Physicality in motion prevails

THE INTERNATIONAL Festival of Contemporary Dance Bratislava in Movement / Bratislava v pohybe offered an insight into where this genre is heading, and it seems that the prevailing feature is physical theatre and the fusion of different forms and genres that jointly create a homogenous whole that keeps surprising audiences.

BootyLootingBootyLooting (Source: Danny Willems)

THE INTERNATIONAL Festival of Contemporary Dance Bratislava in Movement / Bratislava v pohybe offered an insight into where this genre is heading, and it seems that the prevailing feature is physical theatre and the fusion of different forms and genres that jointly create a homogenous whole that keeps surprising audiences.

During three weekends in October 2014, the festival showed 26 performances of ensembles from Belgium, the Czech Republic, Israel, Hungary, Norway, Spain and Slovakia.

They were staged in four venues, including the Slovak National Theatre (SND). There, on October 10, the festival opened with a piece recently premiered there, The Tempest – a work composed of three views on Shakespeare’s classics (by Slovak dancers/choreographers Jaro Viňarský, Stanislava Vlčeková and Andrej Petrovič), selecting three different aspects and offering three different, individualistic perceptions.

The famous troupe of progressive Belgian choreographer Wim Vandekeybus returned after last year’s successful production of a remake of his first piece, What the Body Does Not Remember. This time round, his booty Looting filled the big SND hall.

The recent piece combines dance, movement, music, talking and photography in a fine balance, keeping the audiences thrilled and tensed up over what could come next. The photographs made by Danny Willems are shown “in live broadcast” and co-create the whole performance, made to the music performed – also live – by Elko Blijweert.

It is difficult to describe the flow of words, thoughts, images, music, light, illusions, and ideas, but maybe the words of choreographer/director Wim Vandekeybus can help a bit: “Memories are often created or distorted on the basis of photographs.
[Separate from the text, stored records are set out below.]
Lemma after_startRecording_replies_once (sender filePath : string)
    (invocation : Invocation) (settled : option Error) (s : ScreencastService) :
  ∃ tr, journal (after_startRecording sender filePath invocation settled s)
        = (journal s ++ tr)%list
        ∧ replies invocation tr
          = [if settled is Some _ then V_bs false "" else V_bs true filePath].
Proof.
  unfold after_startRecording, return_value. destruct settled as [error|].
  - cbn [journal record]. rewrite journal_removeRecorder. cbn [journal record].
    eexists. rewrite <- app_assoc. split; [reflexivity|].
    rewrite replies_app. apply replies_ReturnValue.
  - eexists. split; [reflexivity|]. apply replies_ReturnValue.
Qed.

Lemma record_into_answers (env : Env) (sessionPath : string) (x y width height : Z)
    (filePath : string) (options : Options) (invocation : Invocation)
    (s : ScreencastService) :
  let result := (record_into env sessionPath x y width height filePath options
                   invocation s).1 in
  let s' := (record_into env sessionPath x y width height filePath options
               invocation s).2 in
  (result = Returned
   ∧ ∃ tr, journal s' = (journal s ++ tr)%list
           ∧ replies invocation tr = [V_bs false ""])
  ∨ (∃ q, result = Suspended q
          ∧ awaiting s' !! promise q
            = Some (AwaitStart (get_sender invocation) filePath invocation)
          ∧ ∃ tr, journal s' = (journal s ++ tr)%list ∧ replies invocation tr = []).
Proof.
  cbv zeta. unfold record_into.
  pose proof (Recorder_constructor_silent env sessionPath x y width height filePath
                options invocation (Some (RemoveRecorder (get_sender invocation)))
                invocation) as Hctor.
  destruct (Recorder_constructor _ _ _ _ _ _ _ _ _ _) as [[recorder|error] tr];
    cbn [snd] in Hctor.
  - unfold allocate. cbn [fst snd allocated].
    set (s4 := _addRecorder _ _ _).
    assert (H4 : journal s4 = (journal s ++ tr)%list).
    { subst s4. unfold _addRecorder. cbn [_recorders set_recorders].
      case_decide; reflexivity. }
    set (q := {| promise := allocated s4 |}).
    destruct (startRecording_silent env q recorder invocation) as [Hsil [Hc | [error Hc]]];
      rewrite Hc; cbn [fst snd].
    + right. exists q. split; [reflexivity|].
      cbn [awaiting set_awaiting promise]. split; [apply lookup_insert_eq|].
      eexists. cbn [journal set_awaiting record set_heap]. rewrite H4, <- app_assoc.
      split; [reflexivity|]. rewrite replies_app, Hctor, Hsil. reflexivity.
    + left. split; [reflexivity|].
      match goal with
      | |- context [after_startRecording ?a ?b ?c ?d ?e] =>
          destruct (after_startRecording_replies_once a b c d e) as (tr' & Hj & Hr)
      end.
      eexists. rewrite Hj. cbn [journal set_awaiting record set_heap].
      rewrite H4, <- !app_assoc. split; [reflexivity|].
      rewrite !replies_app, Hctor, Hsil, Hr. reflexivity.
  - left. cbn [fst snd]. split; [reflexivity|].
    eexists. unfold return_value. cbn [journal record]. rewrite <- !app_assoc.
    split; [reflexivity|]. rewrite !replies_app, Hctor.
    cbn [app]. apply replies_ReturnValue.
Qed.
Proust once accused the visual memory of actually erasing memories. Taste and touch are much more sensitive, but the visual is dominant. Which is why you can remember things you have never experienced perfectly well, simply because you have seen pictures of them.”

On October 17, the packed SND building watched a breath-taking story of memo-ries, the past, their distortion, and the pretentious role of photographs which pretend to capture the moment – and sometimes only help fabricate it. booty Looting is a choreography for six dancers, one musician and one photographer, but the usually clear lines overlap and get blurred, totally disappearing at times. The piece can make viewers laugh, shiver, cry, apprehend, or shake their heads in disbelief, watching “plundering: the plundering of what has already been plundered, stealing what was already stolen, looting the booty”.

“booty Looting is a highly individual piece,” Wim Vandekeybus writes on the company's web site, Ultima Vez. “The audience will have to get involved and will have to imagine things. And who knows, it may itself occasionally feel it has been robbed.”

Vandekeybus founded Ultima Vez in 1987 and since then, he and his company have received the Bessie Award (New York Dance and Performance Award), created 30 productions and film works, and hava been constantly striving to find new artistic speech, forms of expression, new directions, crossing the borders he himself has set, as well as those of the world of dance.

Another performance that focused on the body and its expression forms was the Paved Life of the Elledanse company, played on October 18 in the eponymous theatre. Paved Life taps the environment humans live in the 21st century – not just the physical one which defines the physical limits of our lives, but also the mental set, the system of rules that govern our coexistence with others. The dancers can explore one single exception: group improvisation exercise can encourage them to research not just their own body and its possibilities, but also to interact with other dancers in a way unprecedented in the Western world.

Unfortunately, this interesting piece choreographed for five dancers by Israeli Rotem Tashach includes a lot of texts and explanatory monologues and dialogues, so it may be more difficult for non-Slovak speakers to grasp what it is about.

The foreign productions, as well as the workshops and lectures, were a one-time chance for Slovak audiences, while the domestic pieces can be still seen throughout the 2014/2015 season. Some of the accompanying events, including: the YouMake Remake funny video/dance compilation by Israeli Renana Raz, The Imago performance by Lucia Kašiarová, or Deliberate Waiting by the Company Late Harvest / Neskroý zber can still be seen later in the theatre season at some venues in Bratislava (or elsewhere in Slovakia).